Search code examples
rserve

Does RServeCLI2 support long running tasks?


I am building an ASP.Net application that connects to Rserve on a Linux machine, using the library RserveCLI2.

I have done a test in which I increased the running duration of an R-script, to see if it will complete successfully. Below is my code.

  try
    {
        using (var rConnection = RserveCLI2.RConnection.Connect(_host, _port, _credentials))
        {
            rConnection.Assign("job.id", new SexpArrayInt(jobId));
            rConnection.Eval($"try(source(\"script.R\"), silent=T)");
            string errMessage = rConnection.Eval("geterrmessage()").ToString();
            if (errMessage == "")
            {   success = true; }
            else
            {   success = false; }
        }
    }
    catch (Exception e)
    {   success = false; }
    return success;

And the R script:

test.start <- Sys.time()
test.duration <- (1.2 ^ (job.id)) * 10 # in seconds.
test.i <- 0
while(as.numeric(difftime(Sys.time(), test.start), units="secs") < test.duration) {
     test.i <- test.i + 1 
}

The job.id is passed from Rserve an incremented by one on each iteration, effectively increasing the duration of each iteration by 20%. 5 iterations where running simultaneously, each started from a separate thread.

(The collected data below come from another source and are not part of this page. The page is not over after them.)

(* ===== verification/TagCmd.v ===== *)
(** * The tag command

    [src/src/cmd/tag.rs]: the arguments, lightweight and annotated tags, deletion
    and the list. *)

From S2P Require Import Prelude Bytes RustStr Errors Hash Object Fs Compress Pack Store CommitGraph Refs.
From S2P Require Import Workdir Cmd Frame Checkout.
From S2P Require CommitObj TagObj Index Config Worktree MergeCmd BranchCmd StashCmd Term.
Import TagObj (TagData, MkTag).
Import MergeCmd (moved, stamp).

(** ** The command *)

Record TagArgs := mkTagArgs {
  ta_annotated : bool;
  ta_delete : bool;
  ta_message : option bytes;
  ta_name : option bytes;
  ta_rev : option bytes;
}.

Fixpoint tag_flags (args : list bytes) (a : TagArgs) : Result TagArgs :=
  match args with
  | [] => Ok a
  | arg :: args =>
      let '(mkTagArgs annotated delete message name rev) := a in
      if bytes_eqb arg (lit "-a") then tag_flags args (mkTagArgs true delete message name rev)
      else if bytes_eqb arg (lit "-m") then
        match args with
        | [] => Err (InvalidArgument "tag -m <msg>")
        | m :: args => tag_flags args (mkTagArgs annotated delete (Some m) name rev)
        end
      else if bytes_eqb arg (lit "-d") then tag_flags args (mkTagArgs annotated true message name rev)
      else if negb (starts_with (lit "-") arg) then
        match name, rev with
        | None, _ => tag_flags args (mkTagArgs annotated delete message (Some arg) rev)
        | Some _, None => tag_flags args (mkTagArgs annotated delete message name (Some arg))
        | Some _, Some _ => Err (InvalidArgument "tag: too many positional arguments")
        end
      else Err (InvalidArgument "tag: unknown option {other}")
  end.

Definition tags (name : bytes) : bytes := lit "refs/tags/" ++ name.

Definition wants_list (args : list bytes) : bool :=
  match args with [] => true | _ => existsb (λ a, bytes_eqb a (lit "--list") || bytes_eqb a (lit "-l")) args end.

Section tag.
Context {B3 : Blake3} {XZ : Xz} (cx : Ctx).

(** The lines printed. *)
Definition list_tags : M (list bytes) :=
  refs ← query (λ fs, list_refs fs (lit "refs/tags"));
  mret (map (λ r, Term.term_s (match strip_prefix (lit "refs/tags/") (fst r) with Some s => s | None => fst r end)) refs).

Definition write_tag (name : bytes) (target : ObjectId) (msg : bytes) : M unit :=
  cfg ← load_config cx;
  identity ← lift (Config.identity cfg);
  target_obj ← read_object cx target;
  tag_id ← write_object cx Tag (TagObj.tag_encode (MkTag target (obj_kind target_obj) name (stamp cx identity) msg));
  write_ref cx (tags name) tag_id.

Definition make_tag (a : TagArgs) (name : bytes) (target : ObjectId) : M unit :=
  if ta_annotated a then
    msg ← lift (ok_or (ta_message a) (InvalidArgument "tag -a requires -m <msg>"));
    write_tag name target msg
  else match ta_message a with
       | Some _ => fail (InvalidArgument "tag: -m only valid with -a")
       | None => write_ref cx (tags name) target
       end.

Definition change (args : list bytes) : M unit :=
  _ ← lock cx;
  a ← lift (tag_flags args (mkTagArgs false false None None None));
  name ← lift (ok_or (ta_name a) (InvalidArgument "tag: name required"));
  _ ← lift (BranchCmd.validate_branch_name name);
  if ta_delete a then
    match ta_annotated a, ta_message a, ta_rev a with
    | false, None, None => BranchCmd.delete_ref (tags name)
    | _, _, _ => fail (InvalidArgument "tag -d <name>: no other options")
    end
  else
    target ← resolve_rev cx (default (lit "HEAD") (ta_rev a));
    exists_ ← BranchCmd.ref_exists (tags name);
    if (exists_ : bool) then fail (RefsE "tag {name} already exists") else make_tag a name target.

Definition run_in (args : list bytes) : M unit :=
  if wants_list args then _ ← list_tags; mret tt else change args.
End tag.

(** ** Lemmas *)

Lemma tags_refs name : starts_with (lit "refs/") (tags name) = true.
Proof. apply starts_with_spec. by exists (lit "tags/" ++ name). Qed.

(** No temporary file is in the way of a tag. *)
Definition tag_free (cx : Ctx) (name : bytes) (fs : FS) : Prop :=
  ∀ n, fs !! tmp_path (join_path (tags name)) (cx_suffix cx n) = None.

Section facts.
Context {B3 : Blake3} {XZ : Xz} (cx : Ctx).

Lemma tag_free_grows ts name fs fs' : lit "refs" ∉ ts → tag_free cx name fs → grows cx ts fs fs' → tag_free cx name fs'.
Proof.
  intros Hr Hf (_ & _ & Ho) n. rewrite Ho; [apply Hf|]. intros t Ht.
  rewrite (tmp_refs_head (tags name) (cx_suffix cx n) (tags_refs name)). intros [= <-]. done.
Qed.

Lemma write_ref_moved name id w w' :
  tag_free cx name (gyt w) → write_ref cx (tags name) id w = (Ok tt, w') → moved (tags name) id w w' ∧ work w' = work w.
Proof.
  intros Hf H. unfold write_ref in H. apply write_file_Ok in H as (fs & H & ->). split; [|done].
  eapply MergeCmd.ref_moved; [apply tags_refs|apply Hf|exact H].
Qed.

(** The object of an annotated tag. *)
Definition tag_object (target id : ObjectId) (name msg : bytes) (w w' : World) : Prop :=
  ∃ o who, @db_read (db cx (gyt w)) target = Ok o ∧
    let t := MkTag target (obj_kind o) name who msg in
    id = hash_bytes (build_raw Tag (TagObj.tag_encode t)) ∧ fs_exists (gyt w') (path_for id) = true ∧
    (TagObj.tag_ok t → no_collision (gyt w') (build_raw Tag (TagObj.tag_encode t)) → ∀ o', @db_read (db cx (gyt w')) id = Ok o' →
     obj_kind o' = Tag ∧ TagObj.tag_decode (obj_payload o') = Ok t).

Lemma write_tag_Ok name target msg w w' :
  tidy cx (gyt w) → tag_free cx name (gyt w) → write_tag cx name target msg w = (Ok tt, w') →
  work w' = work w ∧ ∃ id, moved (tags name) id w w' ∧ tag_object target id name msg w w'.
Proof.
  intros Hw Hf H. unfold write_tag in H. apply bind_Ok in H as (cfg & w1 & R & H). apply pair_equal_spec in R as [_ <-].
  apply bind_Ok in H as (who & w1 & R & H). apply (proj1 (lift_Ok _ _ _ _)) in R as [_ <-].
  apply bind_Ok in H as (o & w1 & R & H). apply pair_equal_spec in R as [Ho <-].
  apply bind_Ok in H as (id & w1 & R & H).
  pose proof (confined_run cx _ _ _ _ _ (confined_object cx [lit "objects"] Tag _ ltac:(left)) Hw R) as Hg.
  pose proof (StashCmd.quiet_object cx Tag (TagObj.tag_encode (MkTag target (obj_kind o) name (stamp cx who) msg)) w) as Hq.
  rewrite R in Hq. cbn [snd] in Hq. destruct (MergeCmd.write_object_Ok cx _ _ _ _ _ Hw R) as [-> Hex].
  assert (Hf1 : tag_free cx name (gyt w1)) by (eapply tag_free_grows; [|exact Hf|exact Hg]; by intros ?%list_elem_of_singleton).
  apply write_ref_moved in H as [Hm Hwk]; [|done]. split; [by rewrite Hwk|]. eexists. split.
  - destruct Hm as (H1 & H2 & H3 & H4). destruct (same_refs cx [lit "objects"] (gyt w) (gyt w1)) as [Hh Hr];
      [by intros ?%list_elem_of_singleton|by intros ?%list_elem_of_singleton|done|].
    split_and!; [exact H1|intros n Hn Hs; by rewrite H2, Hr|by rewrite H3|]. eapply keeps_trans; [apply Hg|exact H4].
  - exists o, (stamp cx who). cbv zeta. split_and!; [done|done| |].
    + rewrite (fs_exists_ext (gyt w1)); [done|]. by apply Hm.
    + intros Hok Hnc o' Hr. assert (Hk : StashTree.kept_raw (gyt w') (build_raw Tag (TagObj.tag_encode (MkTag target (obj_kind o) name (stamp cx who) msg)))).
      { split; [|done]. rewrite (fs_exists_ext (gyt w1)); [done|]. by apply Hm. }
      destruct (StashTree.kept_read cx _ _ _ ∅ o' Hk Hr) as [H1 H2]. split; [done|]. rewrite H2. by apply TagObj.tag_decode_encode_ok.
Qed.
End facts.

(** ** Claims *)

(** What a successful [gyt tag] did to the tag it names. With [-d] the tag is
    gone. Otherwise there was no such tag, the revision resolves to a target,
    and the tag now names the target, or with [-a] a new tag object, which
    reads back as an annotation of the target with its kind and the message.
    Every other reference, HEAD, the objects and the files are as they were. *)
Theorem tag_exact {B3 : Blake3} {XZ : Xz} cx args a name w w' :
  tidy cx (gyt w) → tag_free cx name (gyt w) →
  tag_flags args (mkTagArgs false false None None None) = Ok a → ta_name a = Some name →
  change cx args w = (Ok tt, w') →
  work w' = work w ∧
  if ta_delete a then
    refs_map (gyt w') (tags name) = None ∧ (∀ n, n ≠ tags name → refs_map (gyt w') n = refs_map (gyt w) n) ∧
    Refs.read_head (gyt w') = Refs.read_head (gyt w) ∧ keeps (gyt w) (gyt w')
  else
    refs_map (gyt w) (tags name) = None ∧
    ∃ target id, resolve_rev cx (default (lit "HEAD") (ta_rev a)) w = (Ok target, w) ∧ moved (tags name) id w w' ∧
      if ta_annotated a then ∃ msg, ta_message a = Some msg ∧ tag_object cx target id name msg w w' else id = target.
Proof.
  intros Hw Hf Ha Hn H. unfold change in H.
  apply bind_Ok in H as ([] & w0 & R & H). pose proof (StashCmd.lock_pure cx w) as Hl. rewrite R in Hl. cbn [snd] in Hl. subst w0. clear R.
  apply bind_Ok in H as (a' & w0 & R & H). apply (proj1 (lift_Ok _ _ _ _)) in R as [Ha' <-]. rewrite Ha in Ha'. injection Ha' as <-.
  apply bind_Ok in H as (nm & w0 & R & H). apply (proj1 (lift_Ok _ _ _ _)) in R as [Hn' <-]. rewrite Hn in Hn'. injection Hn' as <-.
  apply bind_Ok in H as ([] & w0 & R & H). apply (proj1 (lift_Ok _ _ _ _)) in R as [_ <-]. destruct (ta_delete a).
  - assert (Hd : BranchCmd.delete_ref (tags name) w = (Ok tt, w')) by (by destruct (ta_annotated a), (ta_message a), (ta_rev a)). clear H.
    apply BranchCmd.delete_ref_Ok in Hd as (fs & Hd & ->). cbn [gyt work set_gyt]. pose proof (delete_ref_map _ _ _ Hd) as Hm.
    assert (Ho : only_below (lit "refs") (gyt w) fs).
    { intros q Hq. eapply BranchCmd.delete_ref_frame; [exact Hd|]. intros ->. apply Hq, refs_head, tags_refs. }
    split_and!; [done|by rewrite Hm, bytes_eqb_refl| |by apply read_head_ext, Ho|by eapply only_below_keeps].
    intros n Hne. rewrite Hm. apply bytes_eqb_neq in Hne. by rewrite Hne.
  - apply bind_Ok in H as (target & w0 & R & H). pose proof R as R'. apply pair_equal_spec in R' as [_ <-].
    apply bind_Ok in H as (ex & w0 & Rx & H). apply BranchCmd.ref_exists_Ok in Rx as [-> Hex].
    destruct ex; [done|]. assert (Hnone : refs_map (gyt w) (tags name) = None).
    { unfold refs_map. by destruct (Refs.read_ref (gyt w) (tags name)). }
    unfold make_tag in H. destruct (ta_annotated a).
    + apply bind_Ok in H as (msg & w0 & Rm & H). apply (proj1 (lift_Ok _ _ _ _)) in Rm as [Hmsg <-].
      apply write_tag_Ok in H as (Hq & id & Hm & Ht); [|done|done]. split_and!; [done|done|]. exists target, id.
      split_and!; [done|done|]. exists msg. split; [|done]. destruct (ta_message a); [by injection Hmsg as <-|done].
    + destruct (ta_message a); [done|]. apply write_ref_moved in H as [Hm Hq]; [|done]. split_and!; [done|done|]. by exists target, target.
Qed.

(** An annotated tag of the checked-out commit. *)
Definition release : list bytes := [lit "-a"; lit "v1"; lit "-m"; lit "first"].

Lemma tag_exact_witness :
  ∃ w', @change plain_blake3 plain_xz desk_cx release desk_world = (Ok tt, w') ∧ work w' = work desk_world ∧
    refs_map (gyt desk_world) (tags (lit "v1")) = None.
Proof.
  destruct (run_unit (@change plain_blake3 plain_xz desk_cx release desk_world)) as [w' Hw]; [vm_compute; reflexivity|].
  exists w'. split; [exact Hw|].
  destruct (@tag_exact plain_blake3 plain_xz desk_cx release (mkTagArgs true false (Some (lit "first")) (Some (lit "v1")) None) (lit "v1")
    desk_world w') as (Hq & Hn & _).
  - split; [intros i n|intros t n _]; apply no_tmp_fresh; vm_compute; reflexivity.
  - intros n. apply no_tmp_fresh. vm_compute. reflexivity.
  - vm_compute. reflexivity.
  - reflexivity.
  - exact Hw.
  - split; [exact Hq|exact Hn].
Defined.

I found that the last job that completed lasted about 1 hour and 40 minutes. The following jobs did not complete within over 36 hours, when I stopped the test. No new jobs had been started.

If I interpreted it correctly, the Eval method never returned. On e Rserve server, I saw that only 2 Rserve processes remained of the 5 I had seen during the first hours of the test.

What could cause this behaviour and shouldn't RserceCLI2 return with an error?


Solution

  • This issues was caused by a network firewall and is not a problem of Rserve.

    The client and server were communicating through a network firewall. This firewall is configured to block connections that have been idle for 2 hours. The connection is not actually closed. As I understand it, a firewall cannot do that, only the connected endpoints can.

    So, probably, Rserve will send a response at some time, but this is never received by the client. The client will continue to wait for a response. I did not investigate how Rserve reacts to this.

    We moved the client to another part of the network, where it could communicate with Rserve without the firewall in between.

    I suppose sending OOB (out-of-band) commands could have solved the issue as well, functioning as a heart-beat, but I did not develop the R-package used, so that would have been quite complex to implement.